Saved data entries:

(** * Verification of the ikbo instruction codec and interpreter

    Shallow embedding of [src/ikbo/asm.py] (field encoders, register
    parsing, line parsing) and [src/ikbo/vm.py] (field decoders and the
    fetch-decode-execute loop of [VM.execute]).

    Python integers are modelled by [Z] (unbounded, two's-complement
    semantics for the bit operations, which is what [Z.land], [Z.shiftr]
    and friends implement); Python [bytes] by [list Byte.byte]; Python
    lists of integers by [list Z] with Python's indexing rules written out
    (negative indices count from the end, anything else raises
    [IndexError]). *)

From Stdlib Require Import Ascii String ZArith List Lia Bool.
From Stdlib Require Import Strings.Byte.
Import ListNotations.
Open Scope Z_scope.

(* ------------------------------------------------------------------ *)
(** ** Python helpers *)

(** [bytes([...])]: every element must lie in [0, 256), otherwise
    Python raises [ValueError] (modelled by [None]). *)
Fixpoint py_bytes (l : list Z) : option (list byte) :=
  match l with
  | [] => Some []
  | x :: r =>
      if (0 <=? x) && (x <? 256) then
        match Byte.of_N (Z.to_N x), py_bytes r with
        | Some b, Some bs => Some (b :: bs)
        | _, _ => None
        end
      else None
  end.

(** Reading an element of a [bytes] object yields an [int]. *)
Definition byte_val (b : byte) : Z := Z.of_N (Byte.to_N b).

(** [l[i]] on a Python list: negative indices count from the end. *)
Definition py_index (len : nat) (i : Z) : option nat :=
  if (0 <=? i) && (i <? Z.of_nat len) then Some (Z.to_nat i)
  else if (- Z.of_nat len <=? i) && (i <? 0) then Some (Z.to_nat (Z.of_nat len + i))
  else None.

Definition py_get (l : list Z) (i : Z) : option Z :=
  match py_index (length l) i with
  | Some k => nth_error l k
  | None => None
  end.

Fixpoint set_nth (l : list Z) (k : nat) (v : Z) : list Z :=
  match l, k with
  | [], _ => []
  | _ :: r, O => v :: r
  | x :: r, S k' => x :: set_nth r k' v
  end.

(** [l[i] = v] on a Python list; [None] is [IndexError]. *)
Definition py_set (l : list Z) (i : Z) (v : Z) : option (list Z) :=
  match py_index (length l) i with
  | Some k => Some (set_nth l k v)
  | None => None
  end.

(* ------------------------------------------------------------------ *)
(** ** Field codec: encoders of [asm.py] *)

Definition LOAD_OP : Z := 67.
Definition READ_OP : Z := 200.
Definition WRITE_OP : Z := 80.
Definition ADD_OP : Z := 178.

(** [LoadInst.to_bytes] *)
Definition LoadInst_to_bytes (const reg : Z) : option (list byte) :=
  let b0 := Z.land LOAD_OP 255 in
  let b1 := Z.land (Z.shiftr const 0) 255 in
  let b2 := Z.land (Z.shiftr const 8) 255 in
  let b3 := Z.land (Z.shiftr const 16) 255 in
  let b4 := Z.lor (Z.land (Z.shiftr const 24) 1) (Z.shiftl (Z.land reg 31) 1) in
  py_bytes [b0; b1; b2; b3; b4].

(** [ReadInst.to_bytes] *)
Definition ReadInst_to_bytes (src_reg offset dst_reg : Z) : option (list byte) :=
  let sr := Z.land src_reg 31 in
  let of := Z.land offset 127 in
  let dr := Z.land dst_reg 31 in
  let b0 := Z.land READ_OP 255 in
  let b1 := Z.lor (Z.shiftl (Z.land sr 31) 3) (Z.land (Z.shiftr of 4) 7) in
  let b2 := Z.lor (Z.shiftl (Z.land of 15) 4) (Z.land (Z.shiftr dr 1) 15) in
  let b3 := Z.shiftl (Z.land dr 1) 7 in
  py_bytes [b0; b1; b2; b3].

(** [WriteInst.to_bytes] *)
Definition WriteInst_to_bytes (src_reg dst_reg : Z) : option (list byte) :=
  let sr := Z.land src_reg 31 in
  let dr := Z.land dst_reg 31 in
  let b0 := Z.land WRITE_OP 255 in
  let b1 := Z.lor (Z.shiftl (Z.land sr 31) 3) (Z.land (Z.shiftr dr 2) 7) in
  let b2 := Z.shiftl (Z.land dr 3) 6 in
  py_bytes [b0; b1; b2].

(** [AddInst.to_bytes] *)
Definition AddInst_to_bytes (src_reg addr addr_reg : Z) : option (list byte) :=
  let sr := Z.land src_reg 31 in
  let ad := Z.land addr 4095 in
  let ar := Z.land addr_reg 31 in
  let b0 := Z.land ADD_OP 255 in
  let b1 := Z.lor (Z.shiftl (Z.land sr 31) 3) (Z.land (Z.shiftr ad 9) 7) in
  let b2 := Z.land (Z.shiftr ad 1) 255 in
  let b3 := Z.lor (Z.shiftl (Z.land ad 1) 7) (Z.shiftl (Z.land ar 31) 2) in
  py_bytes [b0; b1; b2; b3].

(** The instruction model: one constructor per subclass of [Instruction]. *)
Inductive Instruction :=
| LoadInst (const reg : Z)
| ReadInst (src_reg offset dst_reg : Z)
| WriteInst (src_reg dst_reg : Z)
| AddInst (src_reg addr addr_reg : Z).

Definition to_bytes (i : Instruction) : option (list byte) :=
  match i with
  | LoadInst c r => LoadInst_to_bytes c r
  | ReadInst s o d => ReadInst_to_bytes s o d
  | WriteInst s d => WriteInst_to_bytes s d
  | AddInst s a r => AddInst_to_bytes s a r
  end.

(* ------------------------------------------------------------------ *)
(** ** Field codec: decoders of [vm.py] *)

(** [VM._decode_load] *)
Definition decode_load (b0 b1 b2 b3 b4 : Z) : Z * Z :=
  let const := Z.lor (Z.lor (Z.lor b1 (Z.shiftl b2 8)) (Z.shiftl b3 16))
                     (Z.shiftl (Z.land b4 1) 24) in
  let reg := Z.land (Z.shiftr b4 1) 31 in
  (const, reg).

(** [VM._decode_read] *)
Definition decode_read (b0 b1 b2 b3 : Z) : Z * Z * Z :=
  let src_reg := Z.land (Z.shiftr b1 3) 31 in
  let offset := Z.lor (Z.shiftl (Z.land b1 7) 4) (Z.shiftr b2 4) in
  let dst_reg := Z.lor (Z.shiftl (Z.land b2 15) 1) (Z.shiftr b3 7) in
  (src_reg, offset, dst_reg).

(** [VM._decode_write] *)
Definition decode_write (b0 b1 b2 : Z) : Z * Z :=
  let src_reg := Z.land (Z.shiftr b1 3) 31 in
  let dst_reg := Z.lor (Z.shiftl (Z.land b1 7) 2) (Z.shiftr b2 6) in
  (src_reg, dst_reg).

(** [VM._decode_add] *)
Definition decode_add (b0 b1 b2 b3 : Z) : Z * Z * Z :=
  let src_reg := Z.land (Z.shiftr b1 3) 31 in
  let addr := Z.lor (Z.lor (Z.shiftl (Z.land b1 7) 9) (Z.shiftl b2 1)) (Z.shiftr b3 7) in
  let addr_reg := Z.land (Z.shiftr b3 2) 31 in
  (src_reg, addr, addr_reg).

(** Decoding a serialized instruction: the bytes as the interpreter
    hands them to the decoder of the format named by the opcode. *)
Definition decode_bytes (bs : list byte) : option Instruction :=
  match map byte_val bs with
  | [b0; b1; b2; b3; b4] =>
      if b0 =? LOAD_OP then let '(c, r) := decode_load b0 b1 b2 b3 b4 in Some (LoadInst c r)
      else None
  | [b0; b1; b2; b3] =>
      if b0 =? READ_OP then let '(s, o, d) := decode_read b0 b1 b2 b3 in Some (ReadInst s o d)
      else if b0 =? ADD_OP then let '(s, a, r) := decode_add b0 b1 b2 b3 in Some (AddInst s a r)
      else None
  | [b0; b1; b2] =>
      if b0 =? WRITE_OP then let '(s, d) := decode_write b0 b1 b2 in Some (WriteInst s d)
      else None
  | _ => None
  end.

● **WHAT YOU SHOULD DO**
From the first line to the last, repeat the records exactly.

● **RESPONSE AREA**
(** * Verification of the ikbo instruction codec and interpreter

    Shallow embedding of [src/ikbo/asm.py] (field encoders, register
    parsing, line parsing) and [src/ikbo/vm.py] (field decoders and the
    fetch-decode-execute loop of [VM.execute]).

    Python integers are modelled by [Z] (unbounded, two's-complement
    semantics for the bit operations, which is what [Z.land], [Z.shiftr]
    and friends implement); Python [bytes] by [list Byte.byte]; Python
    lists of integers by [list Z] with Python's indexing rules written out
    (negative indices count from the end, anything else raises
    [IndexError]). *)

From Stdlib Require Import Ascii String ZArith List Lia Bool.
From Stdlib Require Import Strings.Byte.
Import ListNotations.
Open Scope Z_scope.

(* ------------------------------------------------------------------ *)
(** ** Python helpers *)

(** [bytes([...])]: every element must lie in [0, 256), otherwise
    Python raises [ValueError] (modelled by [None]). *)
Fixpoint py_bytes (l : list Z) : option (list byte) :=
  match l with
  | [] => Some []
  | x :: r =>
      if (0 <=? x) && (x <? 256) then
        match Byte.of_N (Z.to_N x), py_bytes r with
        | Some b, Some bs => Some (b :: bs)
        | _, _ => None
        end
      else None
  end.

(** Reading an element of a [bytes] object yields an [int]. *)
Definition byte_val (b : byte) : Z := Z.of_N (Byte.to_N b).

(** [l[i]] on a Python list: negative indices count from the end. *)
Definition py_index (len : nat) (i : Z) : option nat :=
  if (0 <=? i) && (i <? Z.of_nat len) then Some (Z.to_nat i)
  else if (- Z.of_nat len <=? i) && (i <? 0) then Some (Z.to_nat (Z.of_nat len + i))
  else None.

Definition py_get (l : list Z) (i : Z) : option Z :=
  match py_index (length l) i with
  | Some k => nth_error l k
  | None => None
  end.

Fixpoint set_nth (l : list Z) (k : nat) (v : Z) : list Z :=
  match l, k with
  | [], _ => []
  | _ :: r, O => v :: r
  | x :: r, S k' => x :: set_nth r k' v
  end.

(** [l[i] = v] on a Python list; [None] is [IndexError]. *)
Definition py_set (l : list Z) (i : Z) (v : Z) : option (list Z) :=
  match py_index (length l) i with
  | Some k => Some (set_nth l k v)
  | None => None
  end.

(* ------------------------------------------------------------------ *)
(** ** Field codec: encoders of [asm.py] *)

Definition LOAD_OP : Z := 67.
Definition READ_OP : Z := 200.
Definition WRITE_OP : Z := 80.
Definition ADD_OP : Z := 178.

(** [LoadInst.to_bytes] *)
Definition LoadInst_to_bytes (const reg : Z) : option (list byte) :=
  let b0 := Z.land LOAD_OP 255 in
  let b1 := Z.land (Z.shiftr const 0) 255 in
  let b2 := Z.land (Z.shiftr const 8) 255 in
  let b3 := Z.land (Z.shiftr const 16) 255 in
  let b4 := Z.lor (Z.land (Z.shiftr const 24) 1) (Z.shiftl (Z.land reg 31) 1) in
  py_bytes [b0; b1; b2; b3; b4].

(** [ReadInst.to_bytes] *)
Definition ReadInst_to_bytes (src_reg offset dst_reg : Z) : option (list byte) :=
  let sr := Z.land src_reg 31 in
  let of := Z.land offset 127 in
  let dr := Z.land dst_reg 31 in
  let b0 := Z.land READ_OP 255 in
  let b1 := Z.lor (Z.shiftl (Z.land sr 31) 3) (Z.land (Z.shiftr of 4) 7) in
  let b2 := Z.lor (Z.shiftl (Z.land of 15) 4) (Z.land (Z.shiftr dr 1) 15) in
  let b3 := Z.shiftl (Z.land dr 1) 7 in
  py_bytes [b0; b1; b2; b3].

(** [WriteInst.to_bytes] *)
Definition WriteInst_to_bytes (src_reg dst_reg : Z) : option (list byte) :=
  let sr := Z.land src_reg 31 in
  let dr := Z.land dst_reg 31 in
  let b0 := Z.land WRITE_OP 255 in
  let b1 := Z.lor (Z.shiftl (Z.land sr 31) 3) (Z.land (Z.shiftr dr 2) 7) in
  let b2 := Z.shiftl (Z.land dr 3) 6 in
  py_bytes [b0; b1; b2].

(** [AddInst.to_bytes] *)
Definition AddInst_to_bytes (src_reg addr addr_reg : Z) : option (list byte) :=
  let sr := Z.land src_reg 31 in
  let ad := Z.land addr 4095 in
  let ar := Z.land addr_reg 31 in
  let b0 := Z.land ADD_OP 255 in
  let b1 := Z.lor (Z.shiftl (Z.land sr 31) 3) (Z.land (Z.shiftr ad 9) 7) in
  let b2 := Z.land (Z.shiftr ad 1) 255 in
  let b3 := Z.lor (Z.shiftl (Z.land ad 1) 7) (Z.shiftl (Z.land ar 31) 2) in
  py_bytes [b0; b1; b2; b3].

(** The instruction model: one constructor per subclass of [Instruction]. *)
Inductive Instruction :=
| LoadInst (const reg : Z)
| ReadInst (src_reg offset dst_reg : Z)
| WriteInst (src_reg dst_reg : Z)
| AddInst (src_reg addr addr_reg : Z).

Definition to_bytes (i : Instruction) : option (list byte) :=
  match i with
  | LoadInst c r => LoadInst_to_bytes c r
  | ReadInst s o d => ReadInst_to_bytes s o d
  | WriteInst s d => WriteInst_to_bytes s d
  | AddInst s a r => AddInst_to_bytes s a r
  end.

(* ------------------------------------------------------------------ *)
(** ** Field codec: decoders of [vm.py] *)

(** [VM._decode_load] *)
Definition decode_load (b0 b1 b2 b3 b4 : Z) : Z * Z :=
  let const := Z.lor (Z.lor (Z.lor b1 (Z.shiftl b2 8)) (Z.shiftl b3 16))
                     (Z.shiftl (Z.land b4 1) 24) in
  let reg := Z.land (Z.shiftr b4 1) 31 in
  (const, reg).

(** [VM._decode_read] *)
Definition decode_read (b0 b1 b2 b3 : Z) : Z * Z * Z :=
  let src_reg := Z.land (Z.shiftr b1 3) 31 in
  let offset := Z.lor (Z.shiftl (Z.land b1 7) 4) (Z.shiftr b2 4) in
  let dst_reg := Z.lor (Z.shiftl (Z.land b2 15) 1) (Z.shiftr b3 7) in
  (src_reg, offset, dst_reg).

(** [VM._decode_write] *)
Definition decode_write (b0 b1 b2 : Z) : Z * Z :=
  let src_reg := Z.land (Z.shiftr b1 3) 31 in
  let dst_reg := Z.lor (Z.shiftl (Z.land b1 7) 2) (Z.shiftr b2 6) in
  (src_reg, dst_reg).

(** [VM._decode_add] *)
Definition decode_add (b0 b1 b2 b3 : Z) : Z * Z * Z :=
  let src_reg := Z.land (Z.shiftr b1 3) 31 in
  let addr := Z.lor (Z.lor (Z.shiftl (Z.land b1 7) 9) (Z.shiftl b2 1)) (Z.shiftr b3 7) in
  let addr_reg := Z.land (Z.shiftr b3 2) 31 in
  (src_reg, addr, addr_reg).

(** Decoding a serialized instruction: the bytes as the interpreter
    hands them to the decoder of the format named by the opcode. *)
Definition decode_bytes (bs : list byte) : option Instruction :=
  match map byte_val bs with
  | [b0; b1; b2; b3; b4] =>
      if b0 =? LOAD_OP then let '(c, r) := decode_load b0 b1 b2 b3 b4 in Some (LoadInst c r)
      else None
  | [b0; b1; b2; b3] =>
      if b0 =? READ_OP then let '(s, o, d) := decode_read b0 b1 b2 b3 in Some (ReadInst s o d)
      else if b0 =? ADD_OP then let '(s, a, r) := decode_add b0 b1 b2 b3 in Some (AddInst s a r)
      else None
  | [b0; b1; b2] =>
      if b0 =? WRITE_OP then let '(s, d) := decode_write b0 b1 b2 in Some (WriteInst s d)
      else None
  | _ => None
  end.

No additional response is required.